Top of Material for the task
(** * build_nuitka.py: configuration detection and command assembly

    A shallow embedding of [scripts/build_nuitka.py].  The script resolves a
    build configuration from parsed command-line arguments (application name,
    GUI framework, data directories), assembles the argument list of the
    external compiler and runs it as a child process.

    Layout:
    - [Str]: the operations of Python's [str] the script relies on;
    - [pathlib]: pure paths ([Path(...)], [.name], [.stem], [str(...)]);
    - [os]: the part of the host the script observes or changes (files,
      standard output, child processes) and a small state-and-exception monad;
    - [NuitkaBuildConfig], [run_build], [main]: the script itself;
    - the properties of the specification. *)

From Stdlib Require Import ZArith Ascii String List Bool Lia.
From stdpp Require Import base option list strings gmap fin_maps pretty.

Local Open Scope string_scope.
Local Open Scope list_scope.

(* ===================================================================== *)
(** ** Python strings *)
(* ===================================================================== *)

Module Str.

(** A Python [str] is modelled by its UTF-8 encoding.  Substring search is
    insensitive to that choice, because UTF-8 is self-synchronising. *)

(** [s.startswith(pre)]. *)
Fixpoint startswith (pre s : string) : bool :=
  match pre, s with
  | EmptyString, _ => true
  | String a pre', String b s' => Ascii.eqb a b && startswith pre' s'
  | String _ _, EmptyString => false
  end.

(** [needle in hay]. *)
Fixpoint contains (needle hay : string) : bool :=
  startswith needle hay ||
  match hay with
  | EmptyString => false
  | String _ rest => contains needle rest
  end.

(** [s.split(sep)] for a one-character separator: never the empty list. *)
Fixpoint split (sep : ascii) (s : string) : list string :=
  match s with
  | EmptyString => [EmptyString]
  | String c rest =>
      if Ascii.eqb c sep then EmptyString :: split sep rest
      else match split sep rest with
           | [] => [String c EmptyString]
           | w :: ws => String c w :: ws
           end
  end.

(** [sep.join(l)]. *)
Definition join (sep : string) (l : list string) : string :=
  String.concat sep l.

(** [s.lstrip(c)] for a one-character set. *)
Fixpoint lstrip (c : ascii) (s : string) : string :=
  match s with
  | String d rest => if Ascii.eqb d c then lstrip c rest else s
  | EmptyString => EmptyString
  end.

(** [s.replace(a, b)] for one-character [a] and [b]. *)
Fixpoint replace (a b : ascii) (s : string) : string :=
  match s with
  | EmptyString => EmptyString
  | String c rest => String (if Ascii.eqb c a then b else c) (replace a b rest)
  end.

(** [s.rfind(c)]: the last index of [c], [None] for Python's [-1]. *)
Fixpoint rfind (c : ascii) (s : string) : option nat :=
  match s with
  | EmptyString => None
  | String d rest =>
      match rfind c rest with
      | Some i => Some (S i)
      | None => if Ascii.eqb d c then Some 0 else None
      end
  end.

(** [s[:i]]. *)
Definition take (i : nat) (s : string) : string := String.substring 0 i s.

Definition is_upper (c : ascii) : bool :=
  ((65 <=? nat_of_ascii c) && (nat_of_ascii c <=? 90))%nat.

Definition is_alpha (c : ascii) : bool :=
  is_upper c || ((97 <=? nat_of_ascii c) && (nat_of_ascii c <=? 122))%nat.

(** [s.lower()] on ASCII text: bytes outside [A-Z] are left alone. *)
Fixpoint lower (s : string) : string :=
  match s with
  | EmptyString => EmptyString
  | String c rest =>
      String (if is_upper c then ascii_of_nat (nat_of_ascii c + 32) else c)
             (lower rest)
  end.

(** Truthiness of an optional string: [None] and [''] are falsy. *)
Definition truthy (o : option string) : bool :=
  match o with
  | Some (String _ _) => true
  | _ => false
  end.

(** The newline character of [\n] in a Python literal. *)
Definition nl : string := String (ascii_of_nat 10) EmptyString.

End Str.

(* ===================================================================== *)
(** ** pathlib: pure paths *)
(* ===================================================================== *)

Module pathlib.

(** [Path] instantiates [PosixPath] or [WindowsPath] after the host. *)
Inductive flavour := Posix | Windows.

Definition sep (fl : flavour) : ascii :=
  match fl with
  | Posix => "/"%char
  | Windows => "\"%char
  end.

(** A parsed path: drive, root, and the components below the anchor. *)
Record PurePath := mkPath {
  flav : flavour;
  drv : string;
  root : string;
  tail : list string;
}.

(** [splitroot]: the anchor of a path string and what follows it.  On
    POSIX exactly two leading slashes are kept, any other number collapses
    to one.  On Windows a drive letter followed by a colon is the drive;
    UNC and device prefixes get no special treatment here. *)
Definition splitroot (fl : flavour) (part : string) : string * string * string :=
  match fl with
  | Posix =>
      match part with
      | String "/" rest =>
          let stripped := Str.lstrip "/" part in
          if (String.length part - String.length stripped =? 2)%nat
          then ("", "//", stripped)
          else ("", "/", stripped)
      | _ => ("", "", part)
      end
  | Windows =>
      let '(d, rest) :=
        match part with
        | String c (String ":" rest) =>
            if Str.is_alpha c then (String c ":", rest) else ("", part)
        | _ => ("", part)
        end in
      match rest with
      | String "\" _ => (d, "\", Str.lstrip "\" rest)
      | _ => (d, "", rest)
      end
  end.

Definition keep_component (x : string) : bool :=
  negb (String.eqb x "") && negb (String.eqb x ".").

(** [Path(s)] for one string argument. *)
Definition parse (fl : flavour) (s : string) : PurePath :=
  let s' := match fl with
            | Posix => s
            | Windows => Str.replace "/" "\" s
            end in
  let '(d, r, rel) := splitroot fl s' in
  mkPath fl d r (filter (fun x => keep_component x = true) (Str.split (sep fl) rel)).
Bottom of Material for the task
Task requirements: Set down exactly the lines of the data above, beginning with the line that has "String _ _, EmptyString => false" and ending with the line that has "Definition is_alpha (c", and no others.

Solution to this problem:
  | String _ _, EmptyString => false
  end.

(** [needle in hay]. *)
Fixpoint contains (needle hay : string) : bool :=
  startswith needle hay ||
  match hay with
  | EmptyString => false
  | String _ rest => contains needle rest
  end.

(** [s.split(sep)] for a one-character separator: never the empty list. *)
Fixpoint split (sep : ascii) (s : string) : list string :=
  match s with
  | EmptyString => [EmptyString]
  | String c rest =>
      if Ascii.eqb c sep then EmptyString :: split sep rest
      else match split sep rest with
           | [] => [String c EmptyString]
           | w :: ws => String c w :: ws
           end
  end.

(** [sep.join(l)]. *)
Definition join (sep : string) (l : list string) : string :=
  String.concat sep l.

(** [s.lstrip(c)] for a one-character set. *)
Fixpoint lstrip (c : ascii) (s : string) : string :=
  match s with
  | String d rest => if Ascii.eqb d c then lstrip c rest else s
  | EmptyString => EmptyString
  end.

(** [s.replace(a, b)] for one-character [a] and [b]. *)
Fixpoint replace (a b : ascii) (s : string) : string :=
  match s with
  | EmptyString => EmptyString
  | String c rest => String (if Ascii.eqb c a then b else c) (replace a b rest)
  end.

(** [s.rfind(c)]: the last index of [c], [None] for Python's [-1]. *)
Fixpoint rfind (c : ascii) (s : string) : option nat :=
  match s with
  | EmptyString => None
  | String d rest =>
      match rfind c rest with
      | Some i => Some (S i)
      | None => if Ascii.eqb d c then Some 0 else None
      end
  end.

(** [s[:i]]. *)
Definition take (i : nat) (s : string) : string := String.substring 0 i s.

Definition is_upper (c : ascii) : bool :=
  ((65 <=? nat_of_ascii c) && (nat_of_ascii c <=? 90))%nat.

Definition is_alpha (c : ascii) : bool :=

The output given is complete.